Di queste criticità parla, sempre su Bologna Today, anche Dario Antichi, delegato sindacale Nursind: “Quello che ci abbatte di più sono le condizioni di lavoro. Noi abbiamo visto crescere le nostre competenze, le nostre responsabilità, le nostre mansioni. A fronte di questo non c’è stato nessun riconoscimento, né negli stipendi né nelle prospettive di carriera o pensionistiche. Senza considerare che i nostri salari hanno perso, negli anni, il proprio potere d’acquisto. Figuriamoci la frustrazione che provano questi professionisti. Questo tipo di vita non è più sostenibile. Le persone lasciano il lavoro perché hanno paura di ammalarsi”.

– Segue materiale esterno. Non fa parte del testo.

(** * peanut: user-account backend (service, repository and handler layers)

    A shallow embedding of the Go sources

      - [internal/model/user.go]        the [User] record and the request types,
      - the GORM-backed [UserRepository] (the one wired by [cmd/server/main.go]),
      - the earlier pgx-backed [UserRepository] (hand-written SQL),
      - [UserService] (package [service]),
      - [UserHandler], [HealthHandler] and package [response],
      - the connection strings of package [config].

    The relational engine is external to the repository.  It is modelled as a
    table keyed by the primary key, a sequence for [BIGSERIAL], a clock, a
    script of driver faults and a log of the statements issued so far.  The
    script gives, statement by statement, what the driver reports instead of
    executing: a lost connection, or what a concurrent writer makes the
    engine answer (a unique violation after a check that passed), or a
    value refused for its column type.  The table enforces the primary key
    and the two UNIQUE constraints of the migration; the widths of its
    columns are not part of it.  Go's [int] is a 64-bit integer; its
    wrap-around is written out in [wrap64].

    Layout: the model (packages in dependency order), the vocabulary of the
    properties and the stores they are run on, then the properties. *)

From Stdlib Require Import ZArith Lia Ascii String.
From stdpp Require Import base option list gmap strings sorting pretty.

#[local] Set Warnings "-register-all".
#[local] Set Warnings "-notation-overridden".
#[local] Set Warnings "-ambiguous-paths".

Local Open Scope Z_scope.

(** ** Go values *)

(** [int] on the 64-bit targets the server is built for. *)
Definition min_int64 : Z := - 2 ^ 63.
Definition max_int64 : Z := 2 ^ 63 - 1.
(** * Octofriend orchestration core: delegation, sessions, focus, parsing

    A shallow embedding of the parts of the repository that the
    specification's testable properties talk about, and of the code
    around them:

    - [source/tools/tool-defs/task.ts]: observation builders, history
      compaction, the session table, task-id validation, the delegation
      tool's [run], the trace summary;
    - [source/agent/trajectory-arc.ts]: the bounded-retry turn executor;
    - [task-progress.ts]: the registry of live task runs;
    - [source/agents/agents.ts]: built-in and custom agents, the active
      agent, tool filters, front matter;
    - [source/subagent-nav-shortcuts.ts]: the keys that switch views;
    - [state.ts]: focus navigation, the observation parser, the menu,
      agent cycling and the task dashboard.

    JavaScript strings are modelled as lists of code units; the model
    covers code units below 256, one [ascii] each. *)

From Stdlib Require Import String Ascii ZArith Lia Bool Arith PeanoNat List.
From Equations Require Import Equations.
Import ListNotations.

A Bologna, poi, c’è il problema dell’incompatibilità tra lo stipendio degli infermieri e l’elevato costo della vita, come spiega lo stesso delegato sindacale Nursind: “Rimanendo a Bologna, si evidenzia una certa tendenza delle persone che tornano a casa propria, specialmente al Sud Italia, dove la vita costa meno. Esiste infatti una grossa barriera rappresentata dal problema della casa. I nostri redditi stanno diventando insufficienti per potersi permettere l’affitto di una casa. Un infermiere arriva a guadagnare sui 1.800 euro. Da questi bisogna togliere almeno 850 euro per un bilocale, più le bollette, la spesa per mangiare e i costi di vita. Il problema è talmente grande che molte persone non hanno più il progetto di venire qui a lavorare. Magari si preferisce rimanere nel privato a casa propria, al Sud, dove ci sono gli affetti e la famiglia che possono essere d’aiuto, oltre a un costo della vita molto inferiore”.

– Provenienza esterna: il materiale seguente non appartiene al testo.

Lemma call_inv_step tr σ log e σ' effs :
  call_inv tr σ log → queues_inv σ log → step e σ = Some (σ', effs) →
  call_inv (tr ++ [e]) σ' (log ++ ((λ x, (e, x)) <$> effs)).
Proof.
  intros Hinv Hqinv Hs.
  pose proof Hinv as (Hlen & Hop & Hny & Hnp & Hcalls).
  destruct (queues_inv_step _ _ _ _ _ Hqinv Hs) as (_ & _ & Hputs).
  assert (∀ qi, length (queues σ) ≤ qi → puts_in qi effs = []) as Hfar.
  { intros qi Hqi. apply puts_in_none. intros m Hm. destruct (Hputs _ _ Hm) as [Hi _].
    apply (installed_lt _ _ _ _ Hinv) in Hi. lia. }
  destruct e as [|sid' req|t|sid'|sid'].
  - simpl in Hs. simplify_eq. unfold call_inv. simpl. rewrite !length_app. simpl.
    split_and!.
    + lia.
    + rewrite opened_app. cbn. rewrite Hop, Hlen.
      replace (length (calls σ) + 1) with (S (length (calls σ))) by lia.
      by rewrite seq_S.
    + intros sid Hsid. rewrite yields_of_app. cbn. rewrite app_nil_r. apply Hny. lia.
    + intros qi Hqi. rewrite puts_on_app. cbn. rewrite app_nil_r. apply Hnp. lia.
    + intros sid c Hc. apply lookup_app_Some in Hc as [Hc|[Hge Hc]].
      * apply (call_ok_quiet tr σ log OpenStream _ [EOpen (length (queues σ))]);
          [by apply Hcalls|done|].
        simpl. intros l Hl. rewrite app_nil_r. by apply lookup_app_l_Some.
      * apply list_lookup_singleton_Some in Hc as [Hsid <-].
        assert (sid = length (calls σ)) as -> by lia.
        split; [simpl; lia|]. split; [done|]. exists []. simpl.
        split; [by rewrite lookup_app_r, Nat.sub_diag by lia|].
        split; [|done]. rewrite app_nil_r, yields_of_app, puts_on_app. cbn.
        by rewrite Hny, Hnp by lia.
  - destruct (step_quiet_calls _ _ _ _ Hs I) as (Hc & Hl & Ho & Hy & Hq).
    by apply (call_inv_quiet _ σ).
  - destruct (step_quiet_calls _ _ _ _ Hs I) as (Hc & Hl & Ho & Hy & Hq).
    by apply (call_inv_quiet _ σ).
  - simpl in Hs. drain_inv Hs; simplify_eq.
    all: destruct (Hcalls _ _ Hc) as (Hqc & Hact & l & Hlq & Heq & Hstop).
    all: try congruence.
    all: assert (l = [] ∨ ∃ m rest, l = m :: rest) as Hl0 by (destruct l; eauto).
    + apply (call_inv_quiet tr σ' log (Drain sid') σ' []); try done.
      intros qi l' Hl'. by rewrite app_nil_r.
    + unfold call_inv. simpl. rewrite length_insert, app_nil_r.
      split_and!; try done. intros sid c0 Hc0.
      destruct (decide (sid = sid')) as [->|Hne].
      * rewrite list_lookup_insert_eq in Hc0 by (by eapply lookup_lt_Some).
        injection Hc0 as <-. assert (l = []) as -> by congruence.
        rewrite app_nil_r in Heq.
        split; [done|]. split.
        { intros _. apply elem_of_app. left. by apply Hact. }
        exists []. simpl. rewrite app_nil_r. split_and!; try done.
        intros _. split; [done|]. exists log, []. by rewrite app_nil_r.
      * rewrite list_lookup_insert_ne in Hc0 by done.
        pose proof (call_ok_quiet tr σ log (Drain sid')
                      (set_calls (<[sid' := {| q := q c; is_active := false; looping := false |}]>
                                    (calls σ)) σ) [] sid c0 (Hcalls _ _ Hc0)) as H.
        simpl in H. rewrite app_nil_r in H. apply H; [done|].
        intros l' Hl'. by rewrite app_nil_r.
    + unfold call_inv. simpl. rewrite length_insert, opened_app. cbn. rewrite app_nil_r.
      split_and!; try done.
      * intros sid Hsid. rewrite yields_of_app. cbn.
        apply lookup_lt_Some in Hc. rewrite decide_False by lia.
        rewrite app_nil_r. by apply Hny.
      * intros qi Hqi. rewrite puts_on_app. cbn. rewrite app_nil_r. by apply Hnp.
      * intros sid c0 Hc0. destruct (decide (sid = sid')) as [->|Hne].
        { assert (c0 = c) as -> by congruence. assert (l = m :: rest) as -> by congruence.
          split; [done|]. split.
          { intros H. apply elem_of_app. left. by apply Hact. }
          exists rest. simpl.
          split; [apply list_lookup_insert_eq; by eapply lookup_lt_Some|].
          rewrite yields_of_app, puts_on_app. cbn. rewrite decide_True by done.
          rewrite app_nil_r, <-app_assoc. split; [done|]. intros; congruence. }
        destruct (Hcalls _ _ Hc0) as (Hqc0 & _).
        apply (call_ok_quiet tr σ log (Drain sid') _ [EYield m]); [by apply Hcalls| |].
        { cbn. by rewrite decide_False by done. }
        simpl. intros l' Hl'. rewrite app_nil_r, list_lookup_insert_ne; [done|lia].
    + unfold call_inv. simpl. rewrite length_insert, opened_app. cbn. rewrite app_nil_r.
      split_and!; try done.
      * intros sid Hsid. rewrite yields_of_app. cbn.
        apply lookup_lt_Some in Hc. rewrite decide_False by lia.
        rewrite app_nil_r. by apply Hny.
      * intros qi Hqi. rewrite puts_on_app. cbn. rewrite app_nil_r. by apply Hnp.
      * intros sid c0 Hc0. destruct (decide (sid = sid')) as [->|Hne].
        { assert (c0 = c) as -> by congruence. assert (l = m :: rest) as -> by congruence.
          split; [done|]. split.
          { intros H. apply elem_of_app. left. by apply Hact. }
          exists rest. simpl.
          split; [apply list_lookup_insert_eq; by eapply lookup_lt_Some|].
          rewrite yields_of_app, puts_on_app. cbn. rewrite decide_True by done.
          rewrite app_nil_r, <-app_assoc. split; [done|]. intros; congruence. }
        destruct (Hcalls _ _ Hc0) as (Hqc0 & _).
        apply (call_ok_quiet tr σ log (Drain sid') _ [EYield m]); [by apply Hcalls| |].
        { cbn. by rewrite decide_False by done. }
        simpl. intros l' Hl'. rewrite app_nil_r, list_lookup_insert_ne; [done|lia].
  - simpl in Hs. disconnect_inv Hs; simplify_eq.
    unfold call_inv. simpl. rewrite length_insert, app_nil_r.
    split_and!; try done. intros sid c0 Hc0.
    destruct (decide (sid = sid')) as [->|Hne].
    + rewrite list_lookup_insert_eq in Hc0 by (by eapply lookup_lt_Some).
      injection Hc0 as <-.
      destruct (Hcalls _ _ Hc) as (Hqc & Hact & l & Hlq & Heq & Hstop).
      split; [done|]. split.
      { intros _. apply elem_of_app. right. left. }
      exists l. simpl. split_and!; try done.
      intros Hloop. by destruct (Hstop Hloop) as [_ H].
    + rewrite list_lookup_insert_ne in Hc0 by done.
      pose proof (call_ok_quiet tr σ log (Disconnect sid')
                    (set_calls (<[sid' := {| q := q c; is_active := false; looping := looping c |}]>
                                  (calls σ)) σ) [] sid c0 (Hcalls _ _ Hc0)) as H.
      simpl in H. rewrite app_nil_r in H. apply H; [done|].
      intros l' Hl'. by rewrite app_nil_r.
Qed.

Antichi, che lavora al Policlinico Sant’Orsola, racconta delle difficoltà relative ai turni di lavoro: “A Bologna gli infermieri sono abituati ad avere almeno tre, quattro mesi all’anno ‘fuori turno’. Significa che non sanno che cosa andranno a fare il giorno dopo. Non si può andare avanti cercando il coordinatore alle 5 del pomeriggio per sapere cosa fare il giorno dopo, e poi fare turni in cui dobbiamo prenderci cura di 20 pazienti, quando la letteratura ci dice che dovrebbe esserci un infermiere per sette, otto pazienti al massimo”.
E poi la qualità del servizio: “Alla decima ora di turno in pronto soccorso quale qualità di assistenza possiamo garantire? Noi facciamo lavori delicatissimi e spesso maneggiamo dei ‘revolver’. In day hospital oncologico mettiamo su le chemioterapie più diverse, con pazienti tutti diversi, con quei ritmi, con quella pressione e con quella fatica. Bisogna veramente pregare affinché non accada nulla. Di fatto il sistema si regge sui rientri dai riposi, che tra l’altro non sono neanche indennizzati. Si va al lavoro quando si dovrebbe riposare, perché è così che funziona. Uno dovrebbe saper dire di no e dedicarsi alla propria vita, a fare la spesa, ai propri figli, semplicemente a staccare. E invece no. È una crociata per missionari”.
Si torna così al tema dell’attrattività, ormai ai minimi storici. “Ovvio che poi si vanno a cercare gli infermieri in India, ma la soluzione non è quella di mettere in competizione i lavoratori poveri tra loro – conclude il delegato sindacale Nursind -. Bisogna invece concentrarsi sugli stipendi e sulla qualità del lavoro, altrimenti questo Paese dovrà abbandonare la sua riproduzione sociale. Bisogna capire che la salute è un volano dello sviluppo: se la persona sta bene, e magari è anche istruita, contribuisce forzatamente alla crescita del Paese. La salute è un bene della società. Se la gente sta male, come fa a lavorare? Quelli nella salute non sono soldi bruciati, ma investimenti per il Paese”.